Privilege for Executing Tasks This user role also needs to be able to execute Snowflake tasks (opens in a new tab) as tasks are part of the RAI data streams which use the RAI integration.

USE ROLE accountadmin;
 
GRANT EXECUTE managed task ON account TO <integration_user_role>;
GRANT EXECUTE task ON account TO <integration_user_role>;

This permission is independent of the specific integration and only needs to be granted once.

General Snowflake Privilege

It’s best practice to grant the following schema and warehouse privileges to the <integration_user_role> as well:

USE ROLE accountadmin;
 
GRANT USAGE ON DATABASE my_sf_db TO ROLE <integration_user_role>;
GRANT CREATE SCHEMA ON DATABASE my_sf_db TO ROLE <<integration_user_role>>;
GRANT USAGE ON ALL SCHEMAS IN DATABASE my_sf_db TO ROLE integration_user_role;
 
GRANT OPERATE ON WAREHOUSE my_sf_wh TO ROLE <integration_user_role>;
GRANT USAGE ON WAREHOUSE my_sf_wh TO ROLE <integration_user_role>;

Add a Proxy User to the Integration User Role

The proxy user you create to manage the RAI integration permissions needs to be added to the user role integration_user_role so that the proxy can execute tasks and use the RAI integration.

USE ROLE accountadmin;
GRANT ROLE integration_user_role TO USER sf_proxy_user;

Authentication

A RAI integration authenticates itself on the RAI side via the RAI OAuth client.

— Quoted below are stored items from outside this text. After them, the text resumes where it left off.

(** * images-to-pdf: the page layout and document assembly of [src/main.ts]

    The development embeds the TypeScript module [src/main.ts] and proves
    properties of its layout arithmetic, of the document it assembles and
    of the list handling around it.

    Modelling choices.

    - The module state ([images], the [#image-list] element, the generate
      button) is a record [World], threaded through a state-and-exception
      monad [M]; a rejected promise or a thrown [TypeError] is the
      exceptional outcome.  The state changes made before an exception
      are kept, as in JavaScript.
    - [await]: [generatePDF] is suspended at each [await loadImage(...)],
      and other event handlers (a click on a remove button, the end of a
      drag, the [load] of a file reader) may run before it resumes.  It
      takes no snapshot of [images]: it reads the array again after
      every [await].  [generatePDFLive] is the function with the
      handlers that run during each [await] as a parameter;
      [generatePDF] is the run during which none runs, in which
      [images] is the same array throughout.
    - The browser's image decoder is a function [decode] from a data URL
      to the loaded element's [width] and [height], or to nothing when
      the [error] event fires.  Loading the same URL twice gives the same
      result.
    - jsPDF is modelled by what the module observes of it: a document is
      its pages in order, the last one being the current page; each page
      has an orientation and the images placed on it.  The sheet format
      is a parameter [Sheet] (its short and long side); [a4] is jsPDF's
      table entry for "a4" in points.
    - [addFiles] starts one [FileReader] per accepted file; what happens
      afterwards is the sequence of their [load] callbacks, in the order
      in which the readers complete.  That sequence is a parameter
      ([arrivals]), as are the ids that [crypto.randomUUID] gives.
    - Sortable has moved the dragged item inside [#image-list] before it
      calls [onEnd]; that move is [dragged].  The handler itself is
      [onEnd], and it is undefined ([None]) where the array would
      receive [undefined].
    - JavaScript numbers: the drawing arithmetic is written once, over an
      interface [JsNumber] of the operations the source uses.  The
      instance [Q_number] interprets them as exact rational arithmetic,
      the instance [float_number] as IEEE 754 binary64 (the JavaScript
      semantics).  Statements that hold for the code as written are
      proved for every instance; the algebraic facts about the fitted box
      are proved for exact arithmetic, that is up to rounding; the
      section on binary64 shows what holds exactly there as well.  The
      two instances differ on a division by zero ([x / 0] is [0] in [Q],
      an infinity or NaN in binary64); the theorems about the box assume
      positive sizes.  They also differ in which ratios are equal: the
      sides of A4 are not binary64 numbers, and rounding moves a ratio
      by a unit in the last place.  What happens when the comparison of
      line 188 meets two equal ratios is therefore stated and proved in
      binary64, on A4. *)

From Stdlib Require Import ZArith NArith QArith Qfield Lqa Floats DecimalString
  DecimalNat.
From stdpp Require Import base decidable option list strings.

This OAuth client is created when you create a RAI integration. The name of the OAuth client is snowflake-<my_rai_integration_name>.

A RAI integration can only link to one RAI account because the associated OAuth client can only belong to one RAI account. If multiple RAI accounts are linked with a Snowflake account, each RAI account needs its own RAI integration.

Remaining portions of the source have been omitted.